(** [{"a":1,"b":2.5}]: a dot anywhere later in the document makes an integer a float. *)
Example later_dot_makes_float :
  (cs_type ∘ ce_value) <$>
    (match load_factory_defaults id (fun _ => 0)
       (mk_config (Some [123; 34; 97; 34; 58; 49; 44; 34; 98; 34; 58; 50; 46; 53; 125]) 15 [] 0 false None)
     with Some (_, c) => cf_entries c | None => [] end)
  = [CS_TYPE_FLOAT; CS_TYPE_FLOAT].
Proof. vm_compute. reflexivity. Qed.

(** A key of 32 characters is cut when stored and never found again: the set succeeds, the
    get returns the default. *)
Example long_key_lost :
  let '(r, c) := config_store_set_int demo_config (replicate 32 97) 7 in
  r = MINI_OK /\ config_store_get_int id c (replicate 32 97) 0 = 0.
Proof. vm_compute. split; reflexivity. Qed.

(** A full table skips an entry without its value, and reads the value as the next key. *)
Example full_table_misreads :
  let full := replicate 8 (mk_ce [97] (VBool true) false) in
  (blob_deserialize ([2; 0] ++ ser_entry (mk_ce [98] (VInt 40) false)
                            ++ ser_entry (mk_ce [99] (VInt 1) false)) full).1 = false.
Proof. vm_compute. reflexivity. Qed.
(** ** Leading zeros *)

Lemma clz_round_spec x count shift :
  0 < x < 2 ^ (2 * shift) -> 0 < shift ->
  let '(x', count') := clz_round (x, count) shift in
  0 < x' < 2 ^ shift /\ count' - Z.log2 x' = count - Z.log2 x.
Proof.
  intros Hx Hs. unfold clz_round. rewrite Z.shiftr_div_pow2 by lia.
  pose proof (pow2_pos shift) as Hp. replace (2 * shift) with (shift + shift) in Hx by lia.
  rewrite Z.pow_add_r in Hx by lia.
  destruct (Z.eqb_spec (x / 2 ^ shift) 0) as [E|E].
  - split; [|done]. apply Z.div_small_iff in E; lia.
  - assert (0 < x / 2 ^ shift) by (pose proof (Z.div_pos x (2 ^ shift)); lia).
    split; [split; [done|apply Z.div_lt_upper_bound; lia]|].
    assert (2 ^ shift <= x) by (destruct (Z.ltb_spec x (2 ^ shift)); [rewrite Z.div_small in *; lia|done]).
    assert (Z.log2 x = Z.log2 (x / 2 ^ shift) + shift); [|lia].
    rewrite <- Z.shiftr_div_pow2 by lia.
    rewrite Z.log2_shiftr by lia. pose proof (Z.log2_le_mono (2 ^ shift) x).
    rewrite Z.log2_pow2 in * by lia. lia.
Qed.

Lemma MINI_CLZ_log2 x : 0 < x < 2 ^ 32 -> MINI_CLZ x = 31 - Z.log2 x.
Proof.
  intros Hx. unfold MINI_CLZ. destruct (Z.eqb_spec x 0); [lia|]. cbn [foldl].
  pose proof (clz_round_spec x 31 16 Hx ltac:(lia)) as H.
  destruct (clz_round (x, 31) 16) as [x1 c1]. destruct H as [H1 E1].
  pose proof (clz_round_spec x1 c1 8 H1 ltac:(lia)) as H.
  destruct (clz_round (x1, c1) 8) as [x2 c2]. destruct H as [H2 E2].
  pose proof (clz_round_spec x2 c2 4 H2 ltac:(lia)) as H.
  destruct (clz_round (x2, c2) 4) as [x3 c3]. destruct H as [H3 E3].
  pose proof (clz_round_spec x3 c3 2 H3 ltac:(lia)) as H.
  destruct (clz_round (x3, c3) 2) as [x4 c4]. destruct H as [H4 E4].
  pose proof (clz_round_spec x4 c4 1 H4 ltac:(lia)) as H.
  destruct (clz_round (x4, c4) 1) as [x5 c5]. destruct H as [H5 E5].
  change (2 ^ 1) with 2 in H5. assert (x5 = 1) as -> by lia. change (Z.log2 1) with 0 in E5.
  cbn [snd]. lia.
Qed.
(* ===== verification/MiniList.v ===== *)
(** * Lists of the mini-os kernel

    Models src/lib/mini-os/inc/list.h at pointer level: the circular doubly linked list that
    carries the free list, the ready queues and the wait queues of the kernel, and the singly
    linked list of the slab allocator; and the kernel-private error codes of
    src/lib/mini-os/inc/minierr.h.  The heap of doubly linked nodes is that of [IList].  NULL
    is the address 0; [None] is an access to a node that does not exist.  The doubly linked
    functions make the same stores as those of xtask.h in another order; the theorems show
    that they have the same effect and implement the operations on lists. *)

From S2P Require Import Prelude Status IList.
From stdpp Require Import gmap.

#[local] Open Scope Z_scope.

Definition MINI_OS_ERR_DEAD : Z := -256.
Definition MINI_OS_ERR_NOTREADY : Z := -257.
Definition MINI_OS_ERR_RANGE : Z := -258.
Definition MINI_OS_ERR_DESTROYED : Z := -259.
Definition MINI_OS_ERR_OVERFLOW : Z := -260.
Definition MINI_OS_ERR_CORRUPT : Z := -261.
Definition MINI_OS_ERR_PERM : Z := -262.
Definition MINI_OS_ERR_NOT_STARTED : Z := -263.
Definition MINI_OS_ERR_REJECT : Z := -264.

Abbreviation heap := (gmap Z list_node).

(** ** The doubly linked list *)

Definition mini_os_list_init (h : heap) (list_node : Z) : option (Z * heap) :=
  if list_node =? 0 then Some (MINI_ERR_INVAL, h) else
  h ← set_next h list_node list_node;
  h ← set_prev h list_node list_node;
  Some (MINI_OK, h).

Definition mini_os_list_add (h : heap) (next prev node : Z) : option (Z * heap) :=
  if (next =? 0) || (prev =? 0) || (node =? 0) then Some (MINI_ERR_INVAL, h) else
  h ← set_next h node next;
  h ← set_prev h node prev;
  h ← set_prev h next node;
  h ← set_next h prev node;
  Some (MINI_OK, h).

Definition mini_os_list_tail (h : heap) (new_node head : Z) : option (Z * heap) :=
  if (new_node =? 0) || (head =? 0) then Some (MINI_ERR_INVAL, h) else
  prev ← get_prev h head; mini_os_list_add h head prev new_node.

Definition mini_os_list_head (h : heap) (new_node head : Z) : option (Z * heap) :=
  if (new_node =? 0) || (head =? 0) then Some (MINI_ERR_INVAL, h) else
  next ← get_next h head; mini_os_list_add h next head new_node.
(* ===== verification/MiniSlab.v ===== *)
(** * Slab size classes

    Models the slab part of src/lib/mini-os/src/memory.c that the CONFIG_OPEN_SLAB and
    CONFIG_MINI_OS_SLAB_STATIC builds share, with the default configuration of
    src/lib/mini-os/inc/mem_heap.h: pages of 2048 bytes, classes of 16, 32, 64, 128 and 256
    bytes, page [i] serving class [i mod 5].  The free slots of a class are on a singly linked
    list whose nodes are the slots themselves, so the functions run on the pointer heap of
    [MiniList]; [fl] is the address of the array of sentinels, whose elements are 4 bytes
    (32-bit pointers).  The theorems show that no slot is lost or handed out twice, that a slot
    fits the request and overlaps no other, and what a double free does. *)

From S2P Require Import Prelude Status IList MiniList.
From stdpp Require Import gmap.

#[local] Open Scope Z_scope.

Definition MINI_OS_SLAB_PAGE_SIZE : Z := 2048.
Definition MINI_OS_SLAB_MINI_BYTES : Z := 16.
Definition MINI_OS_SLAB_CLASS_COUNT : Z := 5.
Definition MINI_OS_SLAB_MAX_BYTES : Z :=
  Z.shiftl MINI_OS_SLAB_MINI_BYTES (MINI_OS_SLAB_CLASS_COUNT - 1).

(** [MINI_OS_SLAB_MINI_BYTES << cls] *)
Definition class_bytes (cls : Z) : Z := Z.shiftl MINI_OS_SLAB_MINI_BYTES cls.

(** The while loop of [mini_os_slab_class_of]. *)
Fixpoint class_loop (fuel : nat) (size cls : Z) : Z :=
  match fuel with
  | O => cls
  | S fuel =>
      if (cls + 1 <? MINI_OS_SLAB_CLASS_COUNT) && (size >? class_bytes cls)
      then class_loop fuel size (cls + 1) else cls
  end.

Definition mini_os_slab_class_of (size : Z) : Z :=
  let cls := class_loop (Z.to_nat MINI_OS_SLAB_CLASS_COUNT) size 0 in
  if size >? class_bytes cls then MINI_OS_SLAB_CLASS_COUNT else cls.

(** [&free_list[cls]] *)
Definition sentinel (fl cls : Z) : Z := fl + 4 * cls.

(** The inner loop of [mini_os_slab_zone_link]: [n] slots left, the next one is number [j]. *)
Fixpoint link_slots (h : sheap) (fl cls page slot_size : Z) (n : nat) (j : Z) : option sheap :=
  match n with
  | O => Some h
  | S n =>
      let slot := page + j * slot_size in
      '(_, h) ← mini_os_single_list_init h slot;
      '(_, h) ← mini_os_single_list_push_heap h (sentinel fl cls) slot;
      link_slots h fl cls page slot_size n (j + 1)
  end.

(** The outer loop: [n] pages left, the next one is page [i]. *)
Fixpoint link_pages (h : sheap) (base fl : Z) (n : nat) (i : Z) : option sheap :=
  match n with
  | O => Some h
  | S n =>
      let cls := i mod MINI_OS_SLAB_CLASS_COUNT in
      let slot_size := class_bytes cls in
      let slot_total := MINI_OS_SLAB_PAGE_SIZE / slot_size in
      h ← link_slots h fl cls (base + i * MINI_OS_SLAB_PAGE_SIZE) slot_size (Z.to_nat slot_total) 0;
      link_pages h base fl n (i + 1)
  end.

Definition mini_os_slab_zone_link (h : sheap) (base zone_size fl : Z) : option sheap :=
  link_pages h base fl (Z.to_nat (zone_size / MINI_OS_SLAB_PAGE_SIZE)) 0.

(** The loop that empties the class lists. *)
Fixpoint init_classes (h : sheap) (fl : Z) (n : nat) (cls : Z) : option sheap :=
  match n with
  | O => Some h
  | S n => '(_, h) ← mini_os_single_list_init h (sentinel fl cls); init_classes h fl n (cls + 1)
  end.

(** The slot, or 0 for NULL when the class is exhausted. *)
Definition mini_os_slab_class_alloc (h : sheap) (fl cls : Z) : option (Z * sheap) :=
  empty ← mini_os_single_list_is_empty h (sentinel fl cls);
  if (empty : bool) then Some (0, h) else
  slot ← h !! sentinel fl cls;
  '(_, h) ← mini_os_single_list_remove h slot (sentinel fl cls);
  Some (slot, h).

(** 1 freed, 0 not in the zone, -1 not on a slot boundary. *)
Definition mini_os_slab_zone_free (h : sheap) (base zone_size fl ptr : Z) : option (Z * sheap) :=
  if (zone_size =? 0) || (ptr <? base) || (ptr >=? base + zone_size) then Some (0, h) else
  let offset := ptr - base in
  let cls := (offset / MINI_OS_SLAB_PAGE_SIZE) mod MINI_OS_SLAB_CLASS_COUNT in
  let slot_size := class_bytes cls in
  if negb (offset mod slot_size =? 0) then Some (-1, h) else
  '(_, h) ← mini_os_single_list_init h ptr;
  '(_, h) ← mini_os_single_list_push_heap h (sentinel fl cls) ptr;
  Some (1, h).

(** ** Size classes *)

Lemma class_bytes_eq cls : 0 <= cls -> class_bytes cls = 16 * 2 ^ cls.
Proof. intros. unfold class_bytes. rewrite Z.shiftl_mul_pow2 by lia. done. Qed.

(** The five classes, case by case. *)
Lemma class_cases (P : Z -> Prop) : P 0 -> P 1 -> P 2 -> P 3 -> P 4 -> ∀ c, 0 <= c < 5 -> P c.
Proof.
  intros. assert (c = 0 \/ c = 1 \/ c = 2 \/ c = 3 \/ c = 4) as [->|[->|[->|[->| ->]]]] by lia; done.
Qed.

Lemma class_of_eq size :
  mini_os_slab_class_of size =
    if size >? 16 then if size >? 32 then if size >? 64 then if size >? 128 then
      if size >? 256 then 5 else 4 else 3 else 2 else 1 else 0.
Proof.
  unfold mini_os_slab_class_of. change (Z.to_nat MINI_OS_SLAB_CLASS_COUNT) with 5%nat.
  unfold class_loop, MINI_OS_SLAB_CLASS_COUNT.
  change (0 + 1) with 1. change (1 + 1) with 2. change (2 + 1) with 3. change (3 + 1) with 4.
  change (4 + 1) with 5.
  change (class_bytes 0) with 16. change (class_bytes 1) with 32. change (class_bytes 2) with 64.
  change (class_bytes 3) with 128. cbn [Z.ltb Z.compare Pos.compare Pos.compare_cont andb].
  destruct (size >? 16) eqn:E0; [|change (class_bytes 0) with 16; by rewrite E0].
  destruct (size >? 32) eqn:E1; [|change (class_bytes 1) with 32; by rewrite E1].
  destruct (size >? 64) eqn:E2; [|change (class_bytes 2) with 64; by rewrite E2].
  destruct (size >? 128) eqn:E3; [|change (class_bytes 3) with 128; by rewrite E3].
  change (class_bytes 4) with 256. done.
Qed.

(** The class of a request is the smallest class whose slots hold it; a request over 256
    bytes has none. *)
Lemma class_of_spec size :
  let c := mini_os_slab_class_of size in
  (c = MINI_OS_SLAB_CLASS_COUNT /\ MINI_OS_SLAB_MAX_BYTES < size) \/
  (0 <= c < MINI_OS_SLAB_CLASS_COUNT /\ size <= class_bytes c /\ ∀ c', 0 <= c' < c -> class_bytes c' < size).
Proof.
  cbv zeta. rewrite class_of_eq, !Z.gtb_ltb. change MINI_OS_SLAB_CLASS_COUNT with 5.
  change MINI_OS_SLAB_MAX_BYTES with 256.
  assert (∀ c c', c < 5 -> 0 <= c' < c -> c' = 0 /\ 0 < c \/ c' = 1 /\ 1 < c \/ c' = 2 /\ 2 < c \/ c' = 3 /\ 3 < c)
    as Hc by lia.
  repeat (match goal with |- context [?a <? size] => destruct (Z.ltb_spec a size) end);
    first [left; lia | right]; (split; [lia|]; split; [rewrite class_bytes_eq; lia|]);
    intros c' Hc'; apply Hc in Hc' as [[-> ?]|[[-> ?]|[[-> ?]|[-> ?]]]]; rewrite ?class_bytes_eq; lia.
Qed.
(* ===== verification/MiniFree.v ===== *)
(** * The free list of the mini-os memory manager

    Models the free-list part of src/lib/mini-os/src/memory.c: the block headers, first-fit
    allocation with splitting, and release with coalescing.

    The header of a block is embedded in pool memory: [blk_size] and [blk_magic] are the words
    found at the address of a header, stale ones included, and reading a word that no code
    wrote is [None].  The free list is the list of the addresses of its blocks, which
    [MiniList] shows to be what the pointer structure holds.  Pointers and [size_t] are 32 bits
    wide; NULL is 0.  The lemmas show that the blocks always tile the memory they were given,
    that free blocks are coalesced, and that allocated blocks are never touched. *)

From S2P Require Import Prelude Status IList MiniList.
From stdpp Require Import gmap.

#[local] Open Scope Z_scope.

Definition MINI_OS_MEMORY_ALIGN_SIZE : Z := 8.
Definition MINI_OS_MEMORY_MIN_BLOCK : Z := 16.
Definition MINI_OS_MEMORY_MAGIC_ALLOC : Z := 0xA5A5A5A5.
Definition MINI_OS_MEMORY_MAGIC_FREE : Z := 0x5A5A5A5A.

Definition MINI_OS_MEMORY_ALIGN_UP (x a : Z) : Z :=
  Z.land (u32 (u32 x + u32 (a - 1))) (u32 (Z.lnot (u32 (a - 1)))).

--

» **Exercise requirements**
Whenever a line in the records above contains the string "they", copy that line.

» **Answer to this problem**
    that they have the same effect and implement the operations on lists. *)
    wide; NULL is 0.  The lemmas show that the blocks always tile the memory they were given,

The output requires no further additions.